# [Task objective]
Copy every line that holds the string "discriminate" from the data below.

# [Stored records]
§ §

(** Whenever [_get_fingerprint] returns, the fingerprint has 47
    characters, each a lowercase hex digit or a colon: it is the
    rendering of 16 bytes. *)
Theorem fingerprint_shape (text fp : string) :
  sl_sshkey._get_fingerprint (Some text) = inr fp ->
  String.length fp = 47%nat
  /\ Forall (fun c => In c (list_ascii_of_string "0123456789abcdef:"))
            (list_ascii_of_string fp)
  /\ exists digest,
      List.length digest = 16%nat /\ fp = Spec.render digest.
Proof.
  intros H. split; [exact (fingerprint_length text fp H)|].
  pose proof (get_fingerprint_as_spec text) as R.
  rewrite H in R. simpl in R. unfold Spec.computeFingerprint in R.
  destruct (Spec.second_field text) as [field|]; [|discriminate].
  destruct (Spec.decode field) as [e|key]; [discriminate|].
  injection R as ->. split.
  - apply render_digits, md5_range.
  - exists (Hashlib.md5 key). split; [apply md5_length|reflexivity].
Qed.

Lemma fingerprint_shape_witness :
  String.length rsa_fingerprint = 47%nat
  /\ Forall (fun c => In c (list_ascii_of_string "0123456789abcdef:"))
            (list_ascii_of_string rsa_fingerprint)
  /\ exists digest,
      List.length digest = 16%nat /\ rsa_fingerprint = Spec.render digest.
Proof.
  apply (fingerprint_shape rsa_key rsa_fingerprint). reflexivity.
Defined.

(** ** More on the server flows *)

Lemma only_run {W} (p : Provider W) (P : mgr.Call -> bool) {A} (q : Prog A) :
  only P q -> forall w, forallb P (calls (run p q w)) = true.
Proof.
  induction q as [a|o|c k IH]; intros Hq w; [reflexivity|reflexivity|].
  destruct Hq as [Hc Hk]. simpl.
  destruct (p c w) as [[r|] w'].
  - specialize (IH r (Hk r) w').
    destruct (run p (k r) w') as [[o cs] w'']. unfold calls in *. simpl in *.
    rewrite Hc. exact IH.
  - unfold calls. simpl. rewrite Hc. reflexivity.
Qed.

Lemma only_bind (P : mgr.Call -> bool) {A B} (q : Prog A) (f : A -> Prog B) :
  only P q -> (forall a, only P (f a)) -> only P (bind q f).
Proof.
  intros Hq Hf. induction q as [a|o|c k IH]; simpl.
  - apply Hf.
  - exact I.
  - destruct Hq as [Hc Hk]. split; [exact Hc|].
    intros r. apply IH, Hk.
Qed.

Lemma only_call (P : mgr.Call -> bool) (c : mgr.Call) :
  P c = true -> only P (call c).
Proof. intros H. split; [exact H|]. intros r. exact I. Qed.

Lemma only_when (P : mgr.Call -> bool) (c : bool) (body : Prog unit) :
  only P body -> only P (when c body).
Proof. intros H. destruct c; [exact H|exact I]. Qed.

Lemma only_for_each (P : mgr.Call -> bool) {A} (l : list A)
      (body : A -> Prog unit) :
  (forall x, only P (body x)) -> only P (for_each l body).
Proof.
  intros H. induction l as [|x r IH]; [exact I|].
  simpl. apply only_bind; [apply H|]. intros _. exact IH.
Qed.

(** The checks of [_create_server] make no call: they stop the run or
    hand over the specifications. *)
Lemma order_specs_pure (module : sl_vs_server.Params) :
  (exists msg, sl_vs_server.order_specs module = Stop (FailJson msg))
  \/ (exists specs, sl_vs_server.order_specs module = Ret specs).
Proof.
  unfold sl_vs_server.order_specs.
  cbn [sl_vs_server.basic_specs dict_keys map fst for_each getitem String.eqb
       Ascii.eqb Bool.eqb].
  repeat match goal with
         | |- context [when (negb (truthy ?v)) _] =>
             destruct (truthy v); cbn [negb when bind fail_json];
             [|left; eexists; reflexivity]
         end.
  destruct (truthy (of_opt PInt (sl_vs_server.image_id module)));
    destruct (truthy (of_opt PStr (sl_vs_server.os_code module)));
    cbn [andb bind fail_json];
    first [left; eexists; reflexivity | right; eexists; reflexivity].
Qed.

Lemma only_order_specs (P : mgr.Call -> bool) (module : sl_vs_server.Params) :
  only P (sl_vs_server.order_specs module).
Proof.
  destruct (order_specs_pure module) as [[msg ->]|[specs ->]]; exact I.
Qed.

Lemma server_calls_only {W} (p : Provider W) (module : sl_vs_server.Params)
        (w : W) :
  forallb (match sl_vs_server.state module with
           | present => server_present_call module
           | absent => server_absent_call module
           end)
          (calls (run p (sl_vs_server.main true module) w))
  = true.
Proof.
  apply only_run. unfold sl_vs_server.main.
  cbn [negb when bind].
  destruct (sl_vs_server.state module).
  - apply only_bind.
    { apply only_call. simpl. rewrite !String.eqb_refl. reflexivity. }
    intros [|first rest].
    + unfold sl_vs_server._create_server.
      apply only_bind; [apply only_order_specs|]. intros specs.
      apply only_bind; [apply only_call; reflexivity|]. intros _.
      apply only_bind.
      { apply only_call. simpl. rewrite !String.eqb_refl. reflexivity. }
      intros [|inst rest]; [exact I|]. cbn [bind].
      apply only_bind.
      { apply only_when. apply only_bind; [apply only_call; reflexivity|].
        intros [|]; exact I. }
      intros _. apply only_bind; [apply only_call; reflexivity|].
      intros full. exact I.
    + apply only_bind; [apply only_call; reflexivity|]. intros full. exact I.
  - unfold sl_vs_server._delete_server, sl_vs_server._find_servers.
    apply only_bind.
    { apply only_call. simpl. rewrite !String.eqb_refl. reflexivity. }
    intros inst. apply only_bind.
    { apply only_when. exact I. }
    intros _. apply only_bind; [|intros _; exact I].
    apply only_for_each. intros server.
    apply only_bind; [apply only_call; reflexivity|]. intros _.
    apply only_bind; [apply only_call; reflexivity|]. intros _. exact I.
Qed.

(** The calls of a server run, whatever the provider answers or raises.
    A present request only lists by hostname and domain, without the
    datacenter, fetches, orders and waits for readiness, for 900 seconds:
    it never cancels.  An absent request only lists by hostname and
    domain, waits for transactions, for 900 seconds, and cancels: it
    never orders. *)
Theorem server_run_calls {W} (p : Provider W) (module : sl_vs_server.Params)
        (w : W) :
  forallb (match sl_vs_server.state module with
           | present => server_present_call module
           | absent => server_absent_call module
           end)
          (calls (run p (sl_vs_server.main true module) w))
  = true.
Proof. exact (server_calls_only p module w). Qed.

(** A present request that finds no server and lacks a basic
    specification fails naming the first one that has no value, after
    the listing call: nothing is ordered. *)
Theorem missing_field_is_named {W} (p : Provider W)
        (module : sl_vs_server.Params) (key : string) (w w1 : W) :
  sl_vs_server.state module = present ->
  p (mgr.list_instances (sl_vs_server.hostname module)
                        (sl_vs_server.domain module) None) w
  = (Some [], w1) ->
  first_missing module = Some key ->
  run p (sl_vs_server.main true module) w
  = (FailJson (sl_vs_server.msg_must_be_specified key),
     [mgr.list_instances (sl_vs_server.hostname module)
                         (sl_vs_server.domain module) None], w1).
Proof.
  intros Hs Hl Hm.
  rewrite (server_main_present p module w Hs), Hl. cbv zeta.
  unfold sl_vs_server._create_server, sl_vs_server.order_specs.
  unfold first_missing in Hm.
  cbn [sl_vs_server.basic_specs find snd] in Hm.
  cbn [sl_vs_server.basic_specs dict_keys map fst for_each getitem String.eqb
       Ascii.eqb Bool.eqb].
  repeat match goal with
         | |- context [when (negb (truthy ?v)) _] =>
             destruct (truthy v); cbn [negb when bind fail_json] in *;
             [|injection Hm as <-; reflexivity]
         end.
  discriminate Hm.
Qed.

Lemma missing_field_is_named_witness :
  run account
      (sl_vs_server.main true
         (server_request present "vm1" "d.com" None (Some "UBUNTU_LATEST")
            None true))
      empty_account
  = (FailJson "datacenter must be specified to order instance",
     [mgr.list_instances "vm1" "d.com" None], empty_account).
Proof.
  apply (missing_field_is_named account
           (server_request present "vm1" "d.com" None (Some "UBUNTU_LATEST")
              None true)
           "datacenter" empty_account empty_account);
    reflexivity.
Defined.

Lemma order_specs_ret_valid (module : sl_vs_server.Params) (specs : dict) :
  sl_vs_server.order_specs module = Ret specs ->
  forallb (fun kv => truthy (snd kv)) (sl_vs_server.basic_specs module) = true
  /\ xorb (truthy (of_opt PInt (sl_vs_server.image_id module)))
          (truthy (of_opt PStr (sl_vs_server.os_code module))) = true.
Proof.
  intros H. unfold sl_vs_server.order_specs in H.
  cbn [sl_vs_server.basic_specs dict_keys map fst for_each getitem String.eqb
       Ascii.eqb Bool.eqb] in H.
  repeat match type of H with
         | context [when (negb (truthy ?v)) _] =>
             destruct (truthy v) eqn:?; cbn [negb when bind fail_json] in H;
             [|discriminate H]
         end.
  split.
  - cbn [sl_vs_server.basic_specs forallb snd].
    repeat match goal with
           | E : truthy _ = true |- _ => rewrite E; clear E
           end.
    reflexivity.
  - destruct (truthy (of_opt PInt (sl_vs_server.image_id module)));
      destruct (truthy (of_opt PStr (sl_vs_server.os_code module)));
      cbn [andb bind fail_json] in H; first [discriminate H | reflexivity].
Qed.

§ §

# [Written answer]
  destruct (Spec.second_field text) as [field|]; [|discriminate].
  destruct (Spec.decode field) as [e|key]; [discriminate|].
  discriminate Hm.
             [|discriminate H]
      cbn [andb bind fail_json] in H; first [discriminate H | reflexivity].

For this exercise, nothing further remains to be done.